→ **Work request**
Search the listing below for the line containing "destruct (announce verbose". From there through the line containing "as [_ Hq Hl", transcribe every line exactly, both ends included.

→ **Material provided**
(** The datetime test succeeds as soon as one of the first 100 cells
    begins like a date, whatever the date parser makes of the sample. *)
Lemma is_datetime_column_date_like (lib : Library) (s : Series) (v : value) :
  In v (firstn 100 (s_values s)) ->
  date_like (astype_str lib v) = true ->
  _is_datetime_column lib s = true.
Proof.
  intros Hin Hlike. unfold _is_datetime_column.
  destruct (pd_to_datetime lib _); [reflexivity|].
  unfold date_like in Hlike. apply existsb_exists in Hlike as (pattern & Hp & Hm).
  apply existsb_exists. exists pattern. split; [exact Hp|].
  apply existsb_exists. exists (astype_str lib v). split; [|exact Hm].
  apply in_map. unfold head, slen. cbn [s_values]. rewrite firstn_min_length. exact Hin.
Qed.

(** X2.  A column with a string cell that begins like a date among its
    first 100 non-null cells is never classified numeric, categorical or
    text, however many numbers it holds: the detector answers datetime,
    and it raises exactly when the conversion of the whole column to
    dates fails. *)
Theorem X2_one_date_like_cell_decides (lib : Library) (s : Series) (name x : string) :
  In (VStr x) (firstn 100 (s_values (dropna s))) ->
  date_like x = true ->
  (forall a, _analyze_column lib s name = Ok a -> detected_type a = t_datetime)
  /\ (pd_to_datetime lib (dropna s) = None ->
      _analyze_column lib s name = Raise (LibraryError "to_datetime"))
  /\ (is_Some (pd_to_datetime lib (dropna s)) ->
      exists a, _analyze_column lib s name = Ok a /\ detected_type a = t_datetime).
Proof.
  intros Hin Hlike.
  assert (Hdt : _is_datetime_column lib (dropna s) = true)
    by (apply (is_datetime_column_date_like lib (dropna s) (VStr x)); assumption).
  assert (Hlen : (0 < slen (dropna s))%nat).
  { unfold slen. destruct (s_values (dropna s)); [|simpl; lia].
    rewrite firstn_nil in Hin. contradiction. }
  assert (Hs : (slen s =? 0)%nat = false).
  { apply Nat.eqb_neq. pose proof (filter_length_le notnull (s_values s)) as Hle.
    unfold slen, dropna in *. simpl in *. lia. }
  assert (Hd : (slen (dropna s) =? 0)%nat = false) by (apply Nat.eqb_neq; lia).
  unfold _analyze_column. rewrite Hs, Hd, Hdt.
  destruct (pd_to_datetime lib (dropna s)) as [d|].
  - split; [intros a Ha; inversion Ha; reflexivity|].
    split; [discriminate|]. intros _. eexists. split; reflexivity.
  - split; [discriminate|]. split; [reflexivity|]. intros [d Hd']. discriminate.
Qed.

(** Nine numbers and one sentence that begins with a date. *)
Lemma X2_witness :
  In (VStr "2020-01-01 was a good day") (firstn 100 (s_values (dropna diary_column)))
  /\ date_like "2020-01-01 was a good day" = true
  /\ (forall a, _analyze_column plain_library diary_column "amount" = Ok a ->
                detected_type a = t_datetime)
  /\ _analyze_column plain_library diary_column "amount" = Raise (LibraryError "to_datetime").
Proof.
  assert (H1 : In (VStr "2020-01-01 was a good day")
                  (firstn 100 (s_values (dropna diary_column)))) by (simpl; auto).
  assert (H2 : date_like "2020-01-01 was a good day" = true) by reflexivity.
  destruct (X2_one_date_like_cell_decides plain_library diary_column "amount" _ H1 H2)
    as (Ha & Hb & _).
  split; [exact H1|]. split; [exact H2|]. split; [exact Ha|].
  apply Hb. reflexivity.
Defined.
(** [crawl] either ends at once with exit code 1, before any request of
    the loop, or enters the loop on the final URL of the first response *)
Lemma crawl_start (url output_dir : string) (max_depth : option Z)
    (verbose : bool) (fuel : nat) (w : env) :
  (exists w', (crawl url output_dir max_depth verbose fuel w).2
              = Exit 1 (mkState ∅ [] [] w'))
  \/ exists response parsed md w1 w1' w2,
       os_makedirs output_dir w = (Ok tt, w1)
       /\ announce verbose url output_dir w1 = (Ok tt, w1')
       /\ requests_get url w1' = (Ok response, w2)
       /\ status_code response = 200%Z
       /\ urlparse (r_url response) = Ok parsed
       /\ md = effective_depth max_depth
       /\ (crawl url output_dir max_depth verbose fuel w).2
          = crawl_loop output_dir (netloc parsed) md verbose fuel
              (initial_state (r_url response) w2).
Proof.
  unfold crawl, critical, with_world.
  destruct (os_makedirs output_dir w) as [[[]|e] w1] eqn:Hmk;
    [|left; eauto].
  destruct (announce verbose url output_dir w1) as [[[]|e] w1'] eqn:Hsay;
    [|left; eauto].
  destruct (requests_get url w1') as [[response|e] w2] eqn:Hget;
    [|left; eauto].
  destruct (status_code response =? 200)%Z eqn:Hstatus.
  2: { cbn [negb]. destruct (initial_error _ w2) as [e w3]. left; eauto. }
  cbn [negb].
  destruct (urlparse (r_url response)) as [parsed|e] eqn:Hp; [|left; eauto].
  right. apply Z.eqb_eq in Hstatus.
  exists response, parsed, (effective_depth max_depth), w1, w1', w2.
  by split_and!.
Qed.

(** a property of the links a pass enqueues is a property of every entry
    deeper than 0 *)
Lemma frontier_all_loop (Q : string -> Prop)
    (output_dir base_domain : string) (max_depth : option Z)
    (verbose : bool) (fuel : nat) (st : state) :
  (forall st' u, enqueued_by base_domain st' u -> Q u) ->
  frontier_all Q st ->
  frontier_all Q
    (final_state
       (crawl_loop output_dir base_domain max_depth verbose fuel st)).
Proof.
  intros HQ. apply crawl_loop_invariant; [done|].
  intros st' url depth rest Hinv Hqueue. unfold frontier_all.
  assert ((0 <= depth)%Z) as Hdepth.
  { apply (Hinv url depth). rewrite Hqueue. left. }
  assert ((1 <= depth)%Z -> Q url) as Hurl.
  { apply (Hinv url depth). rewrite Hqueue. left. }
  assert (forall u k, (u, k) ∈ rest ++ log st' ->
            (0 <= k)%Z /\ ((1 <= k)%Z -> Q u)) as Hrest.
  { intros u k Hin. apply Hinv. rewrite Hqueue. by right. }
  destruct (crawl_pass_kind output_dir base_domain max_depth verbose url
              depth (mkState (visited st') rest (log st') (world st')))
    as [_ Hq Hl _|_ _ _ Hq Hl|new _ _ _ Hl Hq Hnew].
  - by rewrite Hq, Hl.
  - by rewrite Hq, Hl.
  - intros u k. rewrite Hq, Hl. simpl.
    rewrite <- app_assoc, (app_assoc new), !elem_of_app.
    intros [Hin|[[Hin|Hin]|Hin]].
    + apply Hrest. apply elem_of_app. by left.
    + apply (proj1 (Forall_forall _ _) Hnew) in Hin as [Hk Hclean].
      simpl in *. split; [lia|]. intros _. eauto.
    + apply Hrest. apply elem_of_app. by right.
    + by apply list_elem_of_singleton in Hin as [= -> ->].
Qed.

Lemma frontier_all_initial (Q : string -> Prop) (base_url : string)
    (w : env) :
  frontier_all Q (initial_state base_url w).
Proof.
  intros u k Hin. simpl in Hin.
  apply list_elem_of_singleton in Hin as [= -> ->]. split; lia.
Qed.

Lemma frontier_all_empty (Q : string -> Prop) (w : env) :
  frontier_all Q (mkState ∅ [] [] w).
Proof. by intros u k ?%elem_of_nil. Qed.

Lemma enqueued_in_site (base_domain : string) (st : state) (u : string) :
  enqueued_by base_domain st u -> in_site base_domain u.
Proof.
  intros (link & _ & Hvalid & Hscope & _).
  unfold is_valid, should_download in *.
  destruct (urlparse u) as [p|] eqn:Hp; [|done]. exists p.
  cbn [mbind result_bind Py.bind] in *.
  injection Hvalid as Hvalid. injection Hscope as Hscope.
  apply bool_decide_eq_true in Hvalid, Hscope. done.
Qed.
(** * PBIManager: a shallow embedding of [classes_pbi_api.py]

    The class [PBIManager] wraps the Power BI REST API: it holds the
    credentials and a bearer token, issues authenticated GET/POST calls and
    turns the JSON answers into data frames.  The embedding keeps the
    control flow of every method and makes the effects explicit: the HTTP
    transport, the identity provider, standard output and the file system
    are fields of a [World] that the methods thread through a state and
    exception monad. *)

From Stdlib Require Import ZArith Ascii String DecimalString Lia.
From stdpp Require Import base option list strings gmap.

Local Open Scope string_scope.
Local Open Scope Z_scope.
Local Set Warnings "-register-all".

(** ** Python values

    Values that come out of [response.json()] and of the MSAL token
    response.  [JNull] is Python's [None]; [JNum] is an [int]; [JFloat] is a
    [float], given by the 64 bits of its IEEE 754 encoding; a [JObj] is a
    [dict] with string keys in insertion order (a parsed dict holds every
    key once). *)

Inductive json : Type :=
  | JNull
  | JBool (b : bool)
  | JNum (n : Z)
  | JFloat (bits : Z)
  | JStr (s : string)
  | JArr (items : list json)
  | JObj (fields : list (string * json)).

(** The exceptions the methods can raise.  Every [raise Exception(...)] of
    the source is [Exception msg]; the other constructors are the built-in
    exceptions raised by subscripting, attribute access and the libraries;
    [LibraryError] is an exception class of a library, given by its name. *)

Inductive exn : Type :=
  | Exception (msg : string)
  | KeyError (key : json)
  | IndexError
  | TypeError
  | AttributeError
  | ValueError
  | JSONDecodeError
  | RequestException
  | MsalError
  | OSError
  | LibraryError (name : string).

Abbreviation result A := (exn + A)%type.

(** *** Strings *)

Definition nl : string := String "010"%char EmptyString.
Definition dquote : string := String "034"%char EmptyString.

(** [str(n)] for an [int]. *)
Definition str_int (n : Z) : string := NilZero.string_of_int (Z.to_int n).

(** Length in bytes of the UTF-8 sequence that starts with byte [c]. *)
Definition utf8_width (c : ascii) : nat :=
  let n := nat_of_ascii c in
  if (n <? 192)%nat then 1%nat
  else if (n <? 224)%nat then 2%nat
  else if (n <? 240)%nat then 3%nat
  else 4%nat.

(** The characters of a [str]: one per UTF-8 sequence. *)
Fixpoint str_chars_fuel (fuel : nat) (s : string) : list string :=
  match fuel with
  | O => []
  | S fuel' =>
      match s with
      | EmptyString => []
      | String c _ =>
          let w := utf8_width c in
          substring 0 w s :: str_chars_fuel fuel' (substring w (String.length s - w) s)
      end
  end.

Definition str_chars (s : string) : list string :=
  str_chars_fuel (String.length s) s.

(** *** Dictionaries, subscripting, truth *)

Fixpoint assoc (k : string) (fields : list (string * json)) : option json :=
  match fields with
  | [] => None
  | (k', v) :: rest => if String.eqb k k' then Some v else assoc k rest
  end.

(** [d.get(key, default)]: only a [dict] has the method. *)
Definition py_get (d : json) (key : string) (default : json) : result json :=
  match d with
  | JObj fields => inr (match assoc key fields with Some v => v | None => default end)
  | _ => inl AttributeError
  end.

Inductive subscript : Type :=
  | SKey (k : string)
  | SIdx (i : Z).

(** [seq[i]] on a list of length [n]: negative indices count from the end. *)
Definition seq_index {A} (l : list A) (i : Z) : option A :=
  let n := Z.of_nat (length l) in
  if 0 <=? i then l !! Z.to_nat i
  else if - n <=? i then l !! Z.to_nat (n + i)
  else None.

(** [v[k]]. *)
Definition py_getitem (v : json) (k : subscript) : result json :=
  match v, k with
  | JObj fields, SKey s =>
      match assoc s fields with
      | Some x => inr x
      | None => inl (KeyError (JStr s))
      end
  | JObj _, SIdx i => inl (KeyError (JNum i))
  | JArr items, SIdx i =>
      match seq_index items i with
      | Some x => inr x
      | None => inl IndexError
      end
  | JArr _, SKey _ => inl TypeError
  | JStr s, SIdx i =>
      match seq_index (str_chars s) i with
      | Some c => inr (JStr c)
      | None => inl IndexError
      end
  | JStr _, SKey _ => inl TypeError
  | _, _ => inl TypeError
  end.

(** [bool(v)], as used by [if v:] and [not v]. *)
Definition py_truthy (v : json) : bool :=
  match v with
  | JNull => false
  | JBool b => b
  | JNum n => negb (n =? 0)
  | JFloat bits => negb (Z.land bits (2 ^ 63 - 1) =? 0)
  | JStr s => negb (String.eqb s "")
  | JArr items => match items with [] => false | _ => true end
  | JObj fields => match fields with [] => false | _ => true end
  end.

Definition is_none (v : json) : bool :=
  match v with
  | JNull => true
  | _ => false
  end.

Definition is_dict (v : json) : bool :=
  match v with
  | JObj _ => true
  | _ => false
  end.

(** [for x in v]: the items the loop visits. *)
Definition py_iter (v : json) : result (list json) :=
  match v with
  | JArr items => inr items
  | JObj fields => inr (map (λ kv, JStr (fst kv)) fields)
  | JStr s => inr (map JStr (str_chars s))
  | _ => inl TypeError
  end.

(** [os.path.join(a, b)] of [posixpath]. *)
Definition ends_with_slash (a : string) : bool :=
  match String.length a with
  | O => false
  | S n => String.eqb (substring n 1 a) "/"
  end.

Definition os_path_join (a b : string) : string :=
  if String.prefix "/" b then b
  else if String.eqb a "" || ends_with_slash a then a +:+ b
  else a +:+ "/" +:+ b.

(** ** Data frames

    [pd.DataFrame] assembles the records into an array of entries, one row
    per record and one entry per column label, with the missing marker
    where a record has no such key, and then decides how each column is
    stored from the entries of that column: integers next to a missing
    entry are stored as floats, [None] may be stored as NaN, and so on,
    depending on the version of pandas.  The first part is modelled here;
    the second is left to the runtime ([infer_column]). *)

(** An entry of the array pandas assembles. *)
Inductive raw : Type :=
  | Missing
  | Given (v : json).

(** A cell as pandas stores it. *)
Inductive cell : Type :=
  | NaN
  | Cell (v : json).

Record DataFrame : Type := {
  df_columns : list string;
  df_rows : list (list cell);
}.

Definition dict_fields (v : json) : list (string * json) :=
  match v with
  | JObj fields => fields
  | _ => []
  end.

Definition raw_entry (record : json) (column : string) : raw :=
  match assoc column (dict_fields record) with
  | Some v => Given v
  | None => Missing
  end.

(** The entries of a column, one per record. *)
Definition raw_column (records : list json) (column : string) : list raw :=
  map (λ r, raw_entry r column) records.

(** Column labels of a list of records when none are given: the keys in
    order of first appearance. *)
Definition add_key (seen : list string) (k : string) : list string :=
  if existsb (String.eqb k) seen then seen else seen ++ [k].

Definition record_keys (records : list json) : list string :=
  fold_left (λ seen r, fold_left add_key (map fst (dict_fields r)) seen) records [].

(** The exceptions of pandas and openpyxl. *)
Inductive library_error : Type :=
  | LibTypeError
  | LibValueError
  | LibAttributeError
  | LibOther (name : string).

Definition library (e : library_error) : exn :=
  match e with
  | LibTypeError => TypeError
  | LibValueError => ValueError
  | LibAttributeError => AttributeError
  | LibOther name => LibraryError name
  end.

(** What the interpreter and the libraries do beyond the control flow of
    the class is left open:
    - [py_repr]: the [repr] of a list, dict or float inside an f-string;
    - [infer_column]: the cells pandas stores for a column of entries;
    - [frame_irregular]: [pd.DataFrame] of data that is neither [None] nor
      a list of dicts, a frame or an exception;
    - [excel_write]: [DataFrame.to_excel] for a sheet name and a frame:
      [None] when the sheet is written, otherwise the exception raised
      (a cell openpyxl cannot store, a frame too large) with what is left
      of the sheet in the workbook, if the sheet was created. *)
Record Runtime : Type := {
  py_repr : json -> string;
  infer_column : list raw -> list cell;
  frame_irregular : json -> option (list string) -> library_error + DataFrame;
  excel_write : string -> DataFrame -> option (library_error * option DataFrame);
}.

(** The cell stored at position [i] of the column built from [entries]. *)
Definition stored (rt : Runtime) (entries : list raw) (i : nat) : cell :=
  nth i (infer_column rt entries) NaN.

(** The cell of an entry stored as it is, and the columns pandas stores
    that way: no entry converted. *)
Definition plain (entry : raw) : cell :=
  match entry with
  | Missing => NaN
  | Given v => Cell v
  end.

Definition kept (rt : Runtime) (entries : list raw) : Prop :=
  infer_column rt entries = map plain entries.

(** The frame of a list of records: one row per record, and in each row
    the cell stored for each column. *)
Definition frame_of_records (rt : Runtime) (records : list json)
    (columns : option (list string)) : DataFrame :=
  let cols := match columns with Some cs => cs | None => record_keys records end in
  {| df_columns := cols;
     df_rows := map (λ i, map (λ c, stored rt (raw_column records c) i) cols)
                  (seq 0 (length records)) |}.
Lemma count_up_replicate n :
  count_up (replicate n {| capacity := 1; users := []; put_queue := [] |}) = Z.of_nat n.
Proof.
  unfold count_up. induction n as [|n IH]; cbn [replicate sum_over]; [reflexivity|].
  rewrite IH. cbn. lia.
Qed.

Lemma waiting_replicate n :
  waiting (replicate n {| capacity := 1; users := []; put_queue := [] |}) = 0.
Proof.
  unfold waiting. induction n as [|n IH]; cbn [replicate sum_over]; [reflexivity|].
  rewrite IH. reflexivity.
Qed.

(** All servers up, read at one index. *)
Lemma count_up_full l i sv :
  count_up l = Z.of_nat (length l) -> l !! i = Some sv -> capacity sv = 1.
Proof.
  revert i. induction l as [|y l IH]; intros i Hfull Hi; [destruct i; discriminate|].
  unfold count_up in *. cbn [sum_over length] in Hfull.
  pose proof (count_up_range l) as Hr. unfold count_up in Hr.
  pose proof (indicator_range (capacity y =? 1)) as Hy.
  change (is_up y) with (indicator (capacity y =? 1)) in Hfull.
  destruct i as [|i].
  - injection Hi as ->. destruct (capacity sv =? 1) eqn:E; [lia|]. cbn in Hfull. lia.
  - cbn in Hi. apply (IH i); [lia | exact Hi].
Qed.

(** ** Views *)

Lemma view_eq v w :
  v_init_gen v = v_init_gen w -> v_gen_wake v = v_gen_wake w ->
  v_in_flight v = v_in_flight w -> v_fail_idle v = v_fail_idle w ->
  v_recover v = v_recover w -> v_stale v = v_stale w ->
  v_total v = v_total w -> v_completed v = v_completed w ->
  v_failed v = v_failed w -> v_spawned v = v_spawned w ->
  v_available v = v_available w -> v_up v = v_up w ->
  v_servers v = v_servers w -> v = w.
Proof. destruct v, w; cbn; intros; subst; reflexivity. Qed.

Lemma is_stale_not_recover l e : is_recover e = false -> is_stale l e = false.
Proof. destruct e; cbn; congruence. Qed.

Lemma count_stale_no_recover l q :
  count_ev is_recover q = 0 -> count_ev (is_stale l) q = 0.
Proof.
  induction q as [|x q IH]; cbn [count_ev]; [reflexivity|].
  pose proof (count_ev_nonneg is_recover q).
  pose proof (count_ev_nonneg (is_stale l) q).
  destruct (is_recover (ev x)) eqn:E; cbn [indicator]; [lia|].
  rewrite (is_stale_not_recover _ _ E). cbn [indicator]. intros. apply IH. lia.
Qed.

(** Replacing a server by one of the same capacity changes no staleness. *)
Lemma is_down_at_insert (l : list Resource) (j : nat) sv sv' i :
  l !! j = Some sv -> capacity sv' = capacity sv ->
  is_down_at (<[j := sv']> l) i = is_down_at l i.
Proof.
  intros Hj Hc. unfold is_down_at.
  destruct (decide (j = i)) as [->|Hne].
  - rewrite list_lookup_insert_eq by (eapply lookup_lt_Some; eassumption).
    rewrite Hj, Hc. reflexivity.
  - rewrite list_lookup_insert_ne by assumption. reflexivity.
Qed.

Lemma count_stale_insert (l : list Resource) (j : nat) sv sv' q :
  l !! j = Some sv -> capacity sv' = capacity sv ->
  count_ev (is_stale (<[j := sv']> l)) q = count_ev (is_stale l) q.
Proof.
  intros Hj Hc. induction q as [|x q IH]; cbn [count_ev]; [reflexivity|].
  rewrite IH. f_equal. f_equal. destruct (ev x); cbn [is_stale]; try reflexivity.
  now rewrite (is_down_at_insert l j sv sv').
Qed.

Lemma count_up_insert_same (l : list Resource) (j : nat) sv sv' :
  l !! j = Some sv -> capacity sv' = capacity sv ->
  count_up (<[j := sv']> l) = count_up l.
Proof.
  intros Hj Hc. unfold count_up. rewrite (sum_over_insert _ _ _ _ _ Hj).
  unfold is_up. rewrite Hc. lia.
Qed.

(** ** The view after each operation of the model *)

Section Effects.
Context (R : RandomSource).
Implicit Types s : Sim R.

Lemma view_nonneg s :
  0 <= v_init_gen (view_of s) /\ 0 <= v_gen_wake (view_of s) /\
  0 <= v_fail_idle (view_of s) /\ 0 <= v_recover (view_of s) /\
  0 <= v_stale (view_of s).
Proof. cbn. repeat split; apply count_ev_nonneg. Qed.

Lemma view_with_rng g s : view_of (with_rng R g s) = view_of s.
Proof. reflexivity. Qed.

(** Taking the earliest event [x] off the queue. *)
Lemma view_pop s x q :
  queue R s = x :: q ->
  view_of s =
  view_add (ev x) (is_stale (servers R s) (ev x))
    (view_of (with_env R (at_time x) q (next_eid R s) s)).
Proof.
  intros Hq. unfold view_of. rewrite Hq. cbn [count_ev].
  apply view_eq; cbn; lia.
Qed.

Lemma view_schedule e prio d s :
  view_of (schedule R e prio d s) =
  view_add e (is_stale (servers R s) e) (view_of s).
Proof.
  unfold view_of, schedule. cbn [queue servers with_env].
  rewrite !count_ev_enqueue. cbn [ev].
  apply view_eq; cbn; lia.
Qed.

Lemma view_incr_total s :
  view_of (incr_total R s) = view_count 1 0 0 0 0 (view_of s).
Proof. apply view_eq; cbn; lia. Qed.

Lemma view_incr_failed s :
  view_of (incr_failed R s) = view_count 0 0 1 0 0 (view_of s).
Proof. apply view_eq; cbn; lia. Qed.

Lemma view_record_completion x s :
  view_of (record_completion R x s) = view_count 0 1 0 0 0 (view_of s).
Proof. apply view_eq; cbn; lia. Qed.

Lemma view_incr_spawned s :
  view_of (incr_spawned R s) = view_count 0 0 0 1 0 (view_of s).
Proof. apply view_eq; cbn; lia. Qed.

Lemma view_add_available d s :
  view_of (add_available R d s) = view_count 0 0 0 0 d (view_of s).
Proof. apply view_eq; cbn; lia. Qed.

→ **Response to the task**
  destruct (announce verbose url output_dir w1) as [[[]|e] w1'] eqn:Hsay;
    [|left; eauto].
  destruct (requests_get url w1') as [[response|e] w2] eqn:Hget;
    [|left; eauto].
  destruct (status_code response =? 200)%Z eqn:Hstatus.
  2: { cbn [negb]. destruct (initial_error _ w2) as [e w3]. left; eauto. }
  cbn [negb].
  destruct (urlparse (r_url response)) as [parsed|e] eqn:Hp; [|left; eauto].
  right. apply Z.eqb_eq in Hstatus.
  exists response, parsed, (effective_depth max_depth), w1, w1', w2.
  by split_and!.
Qed.

(** a property of the links a pass enqueues is a property of every entry
    deeper than 0 *)
Lemma frontier_all_loop (Q : string -> Prop)
    (output_dir base_domain : string) (max_depth : option Z)
    (verbose : bool) (fuel : nat) (st : state) :
  (forall st' u, enqueued_by base_domain st' u -> Q u) ->
  frontier_all Q st ->
  frontier_all Q
    (final_state
       (crawl_loop output_dir base_domain max_depth verbose fuel st)).
Proof.
  intros HQ. apply crawl_loop_invariant; [done|].
  intros st' url depth rest Hinv Hqueue. unfold frontier_all.
  assert ((0 <= depth)%Z) as Hdepth.
  { apply (Hinv url depth). rewrite Hqueue. left. }
  assert ((1 <= depth)%Z -> Q url) as Hurl.
  { apply (Hinv url depth). rewrite Hqueue. left. }
  assert (forall u k, (u, k) ∈ rest ++ log st' ->
            (0 <= k)%Z /\ ((1 <= k)%Z -> Q u)) as Hrest.
  { intros u k Hin. apply Hinv. rewrite Hqueue. by right. }
  destruct (crawl_pass_kind output_dir base_domain max_depth verbose url
              depth (mkState (visited st') rest (log st') (world st')))
    as [_ Hq Hl _|_ _ _ Hq Hl|new _ _ _ Hl Hq Hnew].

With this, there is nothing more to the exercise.